Start of Block

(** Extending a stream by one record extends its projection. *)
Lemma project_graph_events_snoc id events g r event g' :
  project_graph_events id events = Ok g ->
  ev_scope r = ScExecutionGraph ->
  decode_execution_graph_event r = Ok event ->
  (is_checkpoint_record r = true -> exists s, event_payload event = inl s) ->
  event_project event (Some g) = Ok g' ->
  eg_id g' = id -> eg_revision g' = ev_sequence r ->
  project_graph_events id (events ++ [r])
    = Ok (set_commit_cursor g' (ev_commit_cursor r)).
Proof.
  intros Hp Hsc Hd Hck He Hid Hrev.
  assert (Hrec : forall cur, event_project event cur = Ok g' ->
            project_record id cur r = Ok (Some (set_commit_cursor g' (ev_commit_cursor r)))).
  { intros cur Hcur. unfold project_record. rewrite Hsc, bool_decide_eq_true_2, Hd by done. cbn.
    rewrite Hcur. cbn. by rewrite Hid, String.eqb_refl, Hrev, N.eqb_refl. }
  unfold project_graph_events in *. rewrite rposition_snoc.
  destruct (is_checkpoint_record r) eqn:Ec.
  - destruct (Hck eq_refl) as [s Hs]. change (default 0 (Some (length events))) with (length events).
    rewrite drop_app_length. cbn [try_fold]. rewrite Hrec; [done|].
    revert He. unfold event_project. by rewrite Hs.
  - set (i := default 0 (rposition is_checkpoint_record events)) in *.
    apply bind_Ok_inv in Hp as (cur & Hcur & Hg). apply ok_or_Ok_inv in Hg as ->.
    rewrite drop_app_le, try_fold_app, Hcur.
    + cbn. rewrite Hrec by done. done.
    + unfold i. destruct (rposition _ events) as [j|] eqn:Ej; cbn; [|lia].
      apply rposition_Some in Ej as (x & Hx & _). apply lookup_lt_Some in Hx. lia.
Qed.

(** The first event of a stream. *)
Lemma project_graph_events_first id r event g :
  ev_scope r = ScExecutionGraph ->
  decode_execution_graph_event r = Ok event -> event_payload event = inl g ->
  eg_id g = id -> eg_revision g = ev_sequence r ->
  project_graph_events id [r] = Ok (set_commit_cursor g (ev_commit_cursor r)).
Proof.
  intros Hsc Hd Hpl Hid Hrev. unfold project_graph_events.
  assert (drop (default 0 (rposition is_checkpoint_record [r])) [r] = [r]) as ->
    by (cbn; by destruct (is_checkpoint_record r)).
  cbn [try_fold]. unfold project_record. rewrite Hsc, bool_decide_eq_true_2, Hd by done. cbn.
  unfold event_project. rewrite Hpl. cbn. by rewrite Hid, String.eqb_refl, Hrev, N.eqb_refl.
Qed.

End of Block

→ **EXERCISE OBJECTIVE**: Go through the material above and count the lines that include "Hrev". Give the number alone.

→ **YOUR RESPONSE**: 4